■泉……ドミニク・アングル



■補足、感想など


 上掲の絵の画家であるドミニク・アングルについておさらいしてみよう。


ドミニク・アングル(Jean Auguste Dominique Ingres, 1780年8月29日 - 1867年1月14日)は、フランスの画家。

 19世紀前半、当時全盛だったドラクロワらのロマン主義絵画に対抗し、師ダヴィッドから受け継いだ新古典主義を貫いた画家である。

 アングルの作風は、イタリア・ルネサンスの 古典を範と仰ぎ、写実を基礎としながらも、独自の美意識をもって画面を構成している。

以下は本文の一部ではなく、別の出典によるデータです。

(** [unlinkLocked] takes a flow off its list. *)
Lemma Inv_detach D h e o : Inv cfg D h e -> o ∈ pub e ++ rel e -> Inv cfg (o :: D) h (unlinkLocked o e).
Proof.
  intros I Ho. destruct (unlink_eq o e) as [c ->]. set (e' := _ <| rel ::= _ |>).
  assert (Hnd : NoDup (pub e ++ rel e)).
  { apply (sublist_NoDup _ (pub e ++ rel e ++ D)); [apply I|]. rewrite app_assoc. apply sublist_inserts_r. reflexivity. }
  assert (P : pub e' ++ rel e' ++ o :: D ≡ₚ pub e ++ rel e ++ D).
  { change (pub e') with (remove_flow o (pub e)). change (rel e') with (remove_flow o (rel e)).
    rewrite !app_assoc, <- Permutation_middle, app_comm_cons. apply Permutation_app_tail.
    rewrite <- (remove_flow_perm o (pub e ++ rel e) Hnd Ho). unfold remove_flow. by rewrite filter_app. }
  destruct I. split; frame e' e; try done.
  - by rewrite P.
  - intros x. by rewrite P.
  - split; [apply (StronglySorted_filter (by_seq e)), inv_pub0|]. apply Forall_forall. intros x [Hx _]%elem_of_remove.
    by apply (proj1 (Forall_forall _ _) (proj2 inv_pub0)).
  - split; [apply (StronglySorted_filter (by_seq e)), inv_rel0|]. apply Forall_forall. intros x [Hx _]%elem_of_remove.
    by apply (proj1 (Forall_forall _ _) (proj2 inv_rel0)).
  - rewrite P. apply inv_quota0.
Qed.

(** A flow in neither list is left where it is. *)
Lemma unlink_notin o e : o ∉ pub e ++ rel e -> same_view e (unlinkLocked o e).
Proof.
  intros Ho. destruct (unlink_eq o e) as [c ->]. apply not_elem_of_app in Ho as [Hp Hr].
  unfold same_view. es. by rewrite !remove_flow_notin.
Qed.

(** A detached flow goes back into [pub] as its last. *)
Lemma Inv_push_pub D h e o f :
  Inv cfg (o :: D) h e -> flows e !! o = Some f -> phase f <> AwaitPubcomp ->
  Forall (fun x => seq (get e x) <= seq f) (pub e) -> Inv cfg D h (push_pub o e).
Proof.
  intros I Hf Hph Hle. set (e' := push_pub o e). destruct I.
  assert (P : pub e' ++ rel e ++ D ≡ₚ pub e ++ rel e ++ o :: D).
  { change (pub e') with (pub e ++ [o]). solve_Permutation. }
  split; frame e' e; try done.
  - by rewrite P.
  - intros x. by rewrite P.
  - change (pub e') with (pub e ++ [o]). change (get e') with (get e). change (by_seq e') with (by_seq e). split.
    + apply StronglySorted_snoc; [apply inv_pub0|]. eapply Forall_impl; [exact Hle|]. intros x Hx. unfold by_seq.
      by rewrite (get_lookup e o f).
    + apply Forall_app. split; [apply inv_pub0|]. constructor; [|constructor]. by rewrite (get_lookup e o f).
  - change (cnt e') with (cnt e). change (quota e') with (quota e). change (quotaMax e') with (quotaMax e). rewrite P. done.
Qed.

(** It goes into [rel] as its last. *)
Lemma Inv_push_rel D h e o f :
  Inv cfg (o :: D) h e -> flows e !! o = Some f -> phase f = AwaitPubcomp ->
  Forall (fun x => seq (get e x) <= seq f) (rel e) -> Inv cfg D h (push_rel o e).
Proof.
  intros I Hf Hph Hle. set (e' := push_rel o e). destruct I.
  assert (P : pub e ++ rel e' ++ D ≡ₚ pub e ++ rel e ++ o :: D).
  { change (rel e') with (rel e ++ [o]). solve_Permutation. }
  split; frame e' e; try done.
  - by rewrite P.
  - intros x. by rewrite P.
  - change (rel e') with (rel e ++ [o]). change (get e') with (get e). change (by_seq e') with (by_seq e). split.
    + apply StronglySorted_snoc; [apply inv_rel0|]. eapply Forall_impl; [exact Hle|]. intros x Hx. unfold by_seq.
      by rewrite (get_lookup e o f).
    + apply Forall_app. split; [apply inv_rel0|]. constructor; [|constructor]. by rewrite (get_lookup e o f).
  - change (cnt e') with (cnt e). change (quota e') with (quota e). change (quotaMax e') with (quotaMax e). rewrite P. done.
Qed.

(** Counters move up. *)
Lemma flow_wf_mono n n' f : n <= n' -> flow_wf n f -> flow_wf n' f.
Proof. intros Hn []. split; try done. lia. Qed.

Lemma Inv_nextSeq D h e g : (forall n, n <= g n) -> Inv cfg D h e -> Inv cfg D h (e <| nextSeq ::= g |>).
Proof.
  intros Hn I. set (e' := e <| nextSeq ::= g |>). destruct I. split; frame e' e; try done.
  intros id o Ho. destruct (inv_out0 id o Ho) as (f & ? & ? & ? & Hwf). exists f. split_and!; try done.
  apply (flow_wf_mono (nextSeq e)); [apply Hn|done].
Qed.

(** [finishLocked] ends a detached flow: it is no longer unfinished, and the
    unit of quota it may hold is free. *)
Lemma finish_eq o err e :
  exists rs, finishLocked o err e
    = modify o (fun f => f <| finished := true |> <| o_err := err |> <| closes ::= Z.succ |>)
        (e <| out ::= delete (o_id (get e o)) |> <| refs := rs |>).
Proof. unfold finishLocked. cbn zeta. destruct (list_eqb _ _); eexists; [|done]. instantiate (1 := refs e). by destruct e. Qed.

Lemma Inv_finish_gen D h e o f g rs :
  Inv cfg (o :: D) h e -> flows e !! o = Some f ->
  o_id (g f) = o_id f -> ref (g f) = ref f -> finished (g f) = true -> settling (g f) = settling f ->
  (closes (g f) = 0 \/ closes (g f) = 1) ->
  let e' := modify o g (e <| out ::= delete (o_id f) |> <| refs := rs |>) in
  Inv cfg D h e' /\ own h e' o (o_id f) /\ flows e' !! o = Some (g f)
  /\ (quota e' + (if counted f then 1 else 0) + cnt e' (pub e' ++ rel e' ++ D) <= quotaMax e')
  /\ queue e' = queue e /\ failure e' = failure e.
Proof.
  intros I Hf Gid Gref Gfin Gset Gcl. set (e' := modify o g _). cbn zeta.
  assert (Hdet : o ∉ pub e ++ rel e ++ D).
  { pose proof (inv_nodup _ _ _ _ I) as Hnd. rewrite !app_assoc, <- Permutation_middle in Hnd. by apply NoDup_cons in Hnd as [? _]; rewrite app_assoc. }
  destruct (member_live I o) as (f2 & Hf2 & Hout & Hfin & Hwf); [apply elem_detached; by left|]. rewrite Hf in Hf2. injection Hf2 as <-.
  pose proof (live_own _ _ _ _ o f I Hf Hout) as Hown.
  assert (Hfl : flows e' = alter g o (flows e)) by reflexivity.
  assert (Hout' : out e' = delete (o_id f) (out e)) by reflexivity.
  assert (Hg : forall x, x <> o -> get e' x = get e x).
  { intros x Hx. unfold get. rewrite Hfl. by rewrite lookup_alter_ne. }
  assert (Hmem : forall x, x ∈ pub e ++ rel e ++ D -> x <> o) by (intros x Hx ->; done).
  assert (Hh : forall x id, holds e' x id -> holds e x id).
  { intros x id. apply holds_mono; [|rewrite Hout'; apply delete_subseteq|done|done].
    intros x' fx'. rewrite Hfl. destruct (decide (x' = o)) as [->|Hne]; [|rewrite lookup_alter_ne by done; eauto].
    rewrite lookup_alter_eq, Hf. cbn. intros [= <-]. exists f. split; [done|]. by rewrite Gid, Gref. }
  assert (Ho' : flows e' !! o = Some (g f)) by (rewrite Hfl, lookup_alter_eq, Hf; done).
  split; [|split; [|split; [done|split]]]; cycle 1.
  - destruct Hown as (Hown & Hh' & Hex). split; [done|]. split; [done|]. intros x Hx. by apply Hex, Hh.
  - destruct (inv_quota _ _ _ _ I) as [_ Hq]. change (quota e') with (quota e). change (quotaMax e') with (quotaMax e).
    change (pub e') with (pub e). change (rel e') with (rel e).
    rewrite !app_assoc, <- Permutation_middle, cnt_cons, (get_lookup e o f Hf) in Hq.
    rewrite (cnt_ext e' e), app_assoc; [lia|]. intros x Hx. by rewrite Hg by (by apply Hmem).
  - done.
  - destruct I. split; frame e' e; rewrite ?Hout'; try done.
    + intros x fx'. rewrite Hfl. destruct (decide (x = o)) as [->|Hne].
      * rewrite lookup_alter_eq, Hf. cbn. intros [= <-]. destruct (inv_heap0 o f Hf) as (? & _ & _). split; [done|].
        split; [congruence|]. tauto.
      * rewrite lookup_alter_ne by done. intros Hx. destruct (inv_heap0 x fx' Hx) as (? & Hxo & ?). split; [done|].
        split; [|done]. intros Hn. specialize (Hxo Hn). rewrite lookup_delete_ne; [done|]. intros E. rewrite <- E in Hxo. congruence.
    + intros id x. rewrite lookup_delete_Some. intros [Hne Hx]. destruct (inv_out0 id x Hx) as (fx & Hfx & Eid & Hr).
      exists fx. rewrite Hfl, lookup_alter_ne; [done|]. intros ->. rewrite Hf in Hfx. injection Hfx as <-. done.
    + rewrite !app_assoc, <- Permutation_middle in inv_nodup0. apply NoDup_cons in inv_nodup0 as [_ ?]. by rewrite app_assoc.
    + intros x. split.
      * intros Hx. destruct (proj1 (inv_mem0 x)) as [id Hid]; [apply elem_detached; by right|]. exists id. rewrite lookup_delete_ne; [done|].
        intros <-. rewrite Hout in Hid. injection Hid as ->. done.
      * intros [id [Hne Hid]%lookup_delete_Some]. assert (Hx : x ∈ pub e ++ rel e ++ o :: D) by (apply inv_mem0; eauto).
        apply elem_detached in Hx as [->|?]; [|done]. destruct (inv_out0 id o Hid) as (f2 & Hf2 & Eid & _). congruence.
    + split; [apply (sorted_ext e); [|apply inv_pub0]|apply (Forall_phase_ext (fun p => p <> AwaitPubcomp) e); [|apply inv_pub0]];
        intros x Hx; rewrite Hg by (by apply Hmem, elem_first); done.
    + split; [apply (sorted_ext e); [|apply inv_rel0]|apply (Forall_phase_ext (fun p => p = AwaitPubcomp) e); [|apply inv_rel0]];
        intros x Hx; rewrite Hg by (by apply Hmem, elem_second); done.
    + destruct inv_quota0 as [? Hq]. split; [done|].
      rewrite !app_assoc, <- Permutation_middle, cnt_cons in Hq. rewrite (cnt_ext e' e), app_assoc.
      * destruct (counted (get e o)); lia.
      * intros x Hx. by rewrite Hg by (by apply Hmem).
    + intros id Hid. destruct (inv_held0 id Hid) as [? Hno]. split; [done|]. intros x Hx. by apply (Hno x), Hh.
    + intros x id Hx. by apply (inv_owner0 x), Hh.
    + intros x x' id Hx Hx'. apply (inv_excl0 x x' id); by apply Hh.
    + intros r x Hx. destruct (inv_orphan0 r x Hx) as (fx & Hfx & Er & Ef & Hr). exists fx.
      rewrite Hfl, lookup_alter_ne; [done|]. intros ->. congruence.
    + intros id j Hj. destruct (inv_jobs0 id j Hj) as (x & fx & Hox & Hfx & Eid & Hfit). destruct (decide (x = o)) as [->|Hne].
      * rewrite Hf in Hfx. injection Hfx as <-. exists o, (g f). split_and!; try done; [congruence|]. destruct (j_work j); cbn in *; rewrite ?Gid, ?Gset; tauto.
      * exists x, fx. rewrite Hfl, lookup_alter_ne by done. done.
    + intros Hfa. destruct (inv_failed0 Hfa) as [-> ->]. by rewrite delete_empty.
Qed.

 『横たわるオダリスク』に登場する、観者に背中を向けた裸婦は、冷静 に観察すると胴が異常に長く、通常の人体の比例とは全く異なっている。

 同時代の批評家からは「この女は脊椎骨の数が普通の人間より3本多い」などと揶揄さ れたこの作品は、アングルが自然を忠実に模写することよりも、自分の美意識に沿って画面を構成することを重視していたことを示している。

 こうした「復古的 でアカデミックでありながら新しい」作画態度は、近代の画家にも影響を与えた。

 印象派のドガやルノワールをはじめ、アカデミスムとはもっとも無縁と思われるセザンヌ、マティス、ピカソらの画家にもその影響は及んでいる。





 
outline は以上の通りだ。

 ヨーロッパにある考え方として、神様の姿は人間から…だったか、神様の姿を人間にしたのだったか、いずれにせよ、人間の姿と神様の姿が似ているものだ…と考えなければ、上掲のような絵は生まれなかったろう。

 年表をみると、日本でいえば江戸時代の末頃に活躍した画家だということが分かる。

 
こういう写実的な絵画(そういう絵を描く画家)にとって、写真機の発明は大きな転機をもたらすものだったに違いない。
 
 写真機の発明が19世紀の半ばだと記憶する。

 ならば、
アングルという画家は、いわば写真機が普及する前の「写実的であること」に最も価値があった時代に活躍した画家であったとも言えるのかもしれない。

 完璧な肉体というものは存在しないのだろうが、上掲の解説にもあるごとく、「己の美意識」というものを最優先させた…そんな絵だったのだろう。